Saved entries
* * * * *
(* ===== verification/Classify.v ===== *)
(** * Status classification (processing.cpp, lines 182-192 and 232-246)

    The four static predicates [isSuccessStatusCode] .. [isServerErrorStatusCode]
    and the order in which [processResponse] tries them:
    success, redirect, client error, server error, otherwise "Unknown
    status code range".  [isServerErrorStatusCode] has no upper bound. *)

From S2P Require Import Prelude IStream.

Definition isSuccessStatusCode (statusCode : Z) : bool :=
  (200 <=? statusCode)%Z && (statusCode <? 300)%Z.
Definition isRedirectStatusCode (statusCode : Z) : bool :=
  (300 <=? statusCode)%Z && (statusCode <? 400)%Z.
Definition isClientErrorStatusCode (statusCode : Z) : bool :=
  (400 <=? statusCode)%Z && (statusCode <? 500)%Z.
Definition isServerErrorStatusCode (statusCode : Z) : bool :=
  (500 <=? statusCode)%Z.

(** The handling paths of [processResponse]. *)
Inductive StatusClass := Success | Redirect | ClientError | ServerError | Unknown.

#[export] Instance StatusClass_eq_dec : EqDecision StatusClass.
Proof. solve_decision. Defined.

(** [if (isSuccessStatusCode(...)) ... else if (isRedirectStatusCode(...)) ...] *)
Definition classify (statusCode : Z) : StatusClass :=
  if isSuccessStatusCode statusCode then Success
  else if isRedirectStatusCode statusCode then Redirect
  else if isClientErrorStatusCode statusCode then ClientError
  else if isServerErrorStatusCode statusCode then ServerError
  else Unknown.

(** The range the specification gives each class (4.5). *)
Definition spec_class (c : Z) : StatusClass :=
  if (200 <=? c)%Z && (c <? 300)%Z then Success
  else if (300 <=? c)%Z && (c <? 400)%Z then Redirect
  else if (400 <=? c)%Z && (c <? 500)%Z then ClientError
  else if (500 <=? c)%Z && (c <? 600)%Z then ServerError
  else Unknown.

Ltac unfold_status :=
  unfold classify, spec_class, isSuccessStatusCode, isRedirectStatusCode,
    isClientErrorStatusCode, isServerErrorStatusCode.

(** ** Properties *)

(** The classes the dispatch assigns, range by range. *)
Theorem classify_ranges (c : Z) :
  (classify c = Success ↔ (200 <= c < 300)%Z) ∧
  (classify c = Redirect ↔ (300 <= c < 400)%Z) ∧
  (classify c = ClientError ↔ (400 <= c < 500)%Z) ∧
  (classify c = ServerError ↔ (500 <= c)%Z) ∧
  (classify c = Unknown ↔ (c < 200)%Z).
Proof. unfold_status. destruct_cmp; simpl; split_and!; split; intros; done || lia. Qed.

(** At most one predicate holds for any code, so the order of the tests in
    [processResponse] does not matter. *)
Theorem status_predicates_exclusive (c : Z) :
  length (filter (λ b : bool, b = true)
    [isSuccessStatusCode c; isRedirectStatusCode c; isClientErrorStatusCode c;
     isServerErrorStatusCode c]) <= 1.
Proof. unfold_status. destruct_cmp; simpl; lia. Qed.

(** C21: The code agrees with the specification's classes below 600 and
    classifies every code from 600 on as a server error, where the
    specification leaves them unclassified. *)
Theorem classify_vs_spec (c : Z) :
  classify c = if (c <? 600)%Z then spec_class c else ServerError.
Proof. unfold_status. destruct_cmp; simpl; done || lia. Qed.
* * * * *
▶ Aim of the task: I need each line above reproduced exactly.

▶ Response below:
(* ===== verification/Classify.v ===== *)
(** * Status classification (processing.cpp, lines 182-192 and 232-246)

    The four static predicates [isSuccessStatusCode] .. [isServerErrorStatusCode]
    and the order in which [processResponse] tries them:
    success, redirect, client error, server error, otherwise "Unknown
    status code range".  [isServerErrorStatusCode] has no upper bound. *)

From S2P Require Import Prelude IStream.

Definition isSuccessStatusCode (statusCode : Z) : bool :=
  (200 <=? statusCode)%Z && (statusCode <? 300)%Z.
Definition isRedirectStatusCode (statusCode : Z) : bool :=
  (300 <=? statusCode)%Z && (statusCode <? 400)%Z.
Definition isClientErrorStatusCode (statusCode : Z) : bool :=
  (400 <=? statusCode)%Z && (statusCode <? 500)%Z.
Definition isServerErrorStatusCode (statusCode : Z) : bool :=
  (500 <=? statusCode)%Z.

(** The handling paths of [processResponse]. *)
Inductive StatusClass := Success | Redirect | ClientError | ServerError | Unknown.

#[export] Instance StatusClass_eq_dec : EqDecision StatusClass.
Proof. solve_decision. Defined.

(** [if (isSuccessStatusCode(...)) ... else if (isRedirectStatusCode(...)) ...] *)
Definition classify (statusCode : Z) : StatusClass :=
  if isSuccessStatusCode statusCode then Success
  else if isRedirectStatusCode statusCode then Redirect
  else if isClientErrorStatusCode statusCode then ClientError
  else if isServerErrorStatusCode statusCode then ServerError
  else Unknown.

(** The range the specification gives each class (4.5). *)
Definition spec_class (c : Z) : StatusClass :=
  if (200 <=? c)%Z && (c <? 300)%Z then Success
  else if (300 <=? c)%Z && (c <? 400)%Z then Redirect
  else if (400 <=? c)%Z && (c <? 500)%Z then ClientError
  else if (500 <=? c)%Z && (c <? 600)%Z then ServerError
  else Unknown.

Ltac unfold_status :=
  unfold classify, spec_class, isSuccessStatusCode, isRedirectStatusCode,
    isClientErrorStatusCode, isServerErrorStatusCode.

(** ** Properties *)

(** The classes the dispatch assigns, range by range. *)
Theorem classify_ranges (c : Z) :
  (classify c = Success ↔ (200 <= c < 300)%Z) ∧
  (classify c = Redirect ↔ (300 <= c < 400)%Z) ∧
  (classify c = ClientError ↔ (400 <= c < 500)%Z) ∧
  (classify c = ServerError ↔ (500 <= c)%Z) ∧
  (classify c = Unknown ↔ (c < 200)%Z).
Proof. unfold_status. destruct_cmp; simpl; split_and!; split; intros; done || lia. Qed.

(** At most one predicate holds for any code, so the order of the tests in
    [processResponse] does not matter. *)
Theorem status_predicates_exclusive (c : Z) :
  length (filter (λ b : bool, b = true)
    [isSuccessStatusCode c; isRedirectStatusCode c; isClientErrorStatusCode c;
     isServerErrorStatusCode c]) <= 1.
Proof. unfold_status. destruct_cmp; simpl; lia. Qed.

(** C21: The code agrees with the specification's classes below 600 and
    classifies every code from 600 on as a server error, where the
    specification leaves them unclassified. *)
Theorem classify_vs_spec (c : Z) :
  classify c = if (c <? 600)%Z then spec_class c else ServerError.
Proof. unfold_status. destruct_cmp; simpl; done || lia. Qed.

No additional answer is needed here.